The q _max is another main parameter when considering the use of biomass for removal of metal ions. The q _max (mg g⁻¹ at pH 4.5) follow a sequence identical to that for K _A: Pb(II) >Cu(II) >Cd(II) ≈ Zn(II). If we consider the values at the optimum pH, the order becomes Pb(II) >Cu(II) ≈Zn(II) >Cd(II). These results agree with those reported in ref. [23] for Aspergillus oryzae (Pb(II) >Cu(II) >Cd(II) ≈Zn(II)), in ref. [41] for Sphaerotilus natans (Pb(II) >Cu(II) >Zn(II) >Cd(II)) and in ref. [33] for Nocardia sp. (Pb(II) >Cu(II) >Cd(II)). Some authors have also made a comparison of q _max with other materials, including active sludge [43] and active carbon [44] and reported similar sequences.

A significant correlation was also found between q _max and β _M(OH). The regression equation at pH 4.5 is q _max=25.00+9.24×10⁻⁵ β _M(OH). The amount of explained variance is 96.2% and the regression is statistically significant at an a posteriori confidence level p=0.019, so the effect of the acidity of cations as a prime ruling factor is again highlighted.

As the pH is an easily controllable experimental parameter, the strong dependence of the retention on it opens many possibilities for the use of the freeze-dried Pseudomonas Putida biomass in the separation of the studied metals. On an analytical scale, the biomass could be used to preconcentrate trace metals prior to their analysis, whereas on an industrial scale, biomass could be used for depuration of polluted effluents.

Conclusions

• Inactive freeze-dried Pseudomonas Putida has been shown to be able to accumulate Cd(II), Cu(II), Pb(II) and Zn(II) at mg L⁻¹ concentration level, with considerably high capacities.

• More than 80% of metal ions were rapidly removed in less than 5 min contact time.

• Results also demonstrate that pH is a factor with a main implication in these processes. For the four heavy metals studied, the maximum retention was achieved at pH values ranging from 5.0 to 7.5.

• The Langmuir model can adequately represent the distribution of the metals between the solution and the solid biomass. The conditional constants, K _A and q _max, derived from least-squares fits can be used to quantify metal adsorption.
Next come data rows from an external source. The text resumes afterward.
Definition step (place : Place) (items : list string) (c : ascii)
  : option (Place * list string) :=
  match place with
  | AtStart =>
      if isSpace c then Some (AtStart, items)
      else if bool_decide (c = "["%char) then Some (AtFirst, items)
      else None
  | AtFirst =>
      if isSpace c then Some (AtFirst, items)
      else if bool_decide (c = dquote) then Some (InString "", items)
      else if bool_decide (c = "]"%char) then Some (AtEnd, items)
      else None
  | InString cur =>
      if bool_decide (c = dquote) then Some (AtNext, items ++ [cur])
      else if bool_decide (c = backslash) then Some (InEscape cur, items)
      else if (N_of_ascii c <? 32)%N then None
      else Some (InString (cur +:+ String c ""), items)
  | InEscape cur =>
      if bool_decide (c = "u"%char) then Some (InHex cur 0 4, items)
      else match unescape c with
           | Some c' => Some (InString (cur +:+ String c' ""), items)
           | None => None
           end
  | InHex cur value more =>
      match hexValue c with
      | Some digit =>
          let value := (16 * value + digit)%N in
          match more with
          | 0 => None
          | 1 =>
              if (value <? 256)%N
              then Some (InString (cur +:+ String (ascii_of_N value) ""), items)
              else None
          | S more' => Some (InHex cur value more', items)
          end
      | None => None
      end
  | AtNext =>
      if isSpace c then Some (AtNext, items)
      else if bool_decide (c = ","%char) then Some (AtString, items)
      else if bool_decide (c = "]"%char) then Some (AtEnd, items)
      else None
  | AtString =>
      if isSpace c then Some (AtString, items)
      else if bool_decide (c = dquote) then Some (InString "", items)
      else None
  | AtEnd => if isSpace c then Some (AtEnd, items) else None
  end.

Fixpoint read (place : Place) (items : list string) (text : string)
  : option (list string) :=
  match text with
  | "" => match place with AtEnd => Some items | _ => None end
  | String c text' =>
      match step place items c with
      | Some (place', items') => read place' items' text'
      | None => None
      end
  end.

(** [JSON.parse] of the text of an array of strings; [None]: a syntax
    error, a text that is no array of strings, or one with a character
    above 255. *)
Definition parse (text : string) : option (list string) :=
  read AtStart [] text.

End JSON.

Module Prefs.
Import JS Storage.

Definition FAVORITES : string := "prysm_favorites".
Definition FAVORITE_CATEGORIES : string := "prysm_favorite_categories".
Definition RECENT : string := "prysm_recent".
Definition LAST_PLAYED : string := "prysm_last_played".

(** [data ? JSON.parse(data) : []] for a list of strings. *)
Definition parseList (data : option Stored) : M (list string) :=
  match data with
  | Some (SText "") | None => ret []
  | Some (SText text) =>
      match JSON.parse text with
      | Some parsed => ret parsed
      | None => throw parseFailure
      end
  | Some _ => throw parseFailure
  end.

Definition getFavorites : M (list string) :=
  tryCatch (data ← getItem FAVORITES; parseList data) (λ _, ret []).

Definition saveFavorites (favorites : list string) : M unit :=
  tryCatch (setItem FAVORITES (SText (JSON.stringify favorites)))
           (λ _, ret tt).

(** [arr.indexOf(x)] *)
Fixpoint indexOf (x : string) (arr : list string) : option nat :=
  match arr with
  | [] => None
  | y :: rest =>
      if bool_decide (y = x) then Some 0 else S <$> indexOf x rest
  end.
• There is a strong correlation between acidity of the metals (quantified by β _M(OH)) and the Langmuir parameters K _A and q _max. The regression equations could be used to predict values for K _A and q _max for other metal ions and the biomass studied.

• Finally, the results also suggest that inactive Pseudomonas Putida could be used as a basis for the preconcentration and/or isolation of the studied metals on analytical or industrial scales.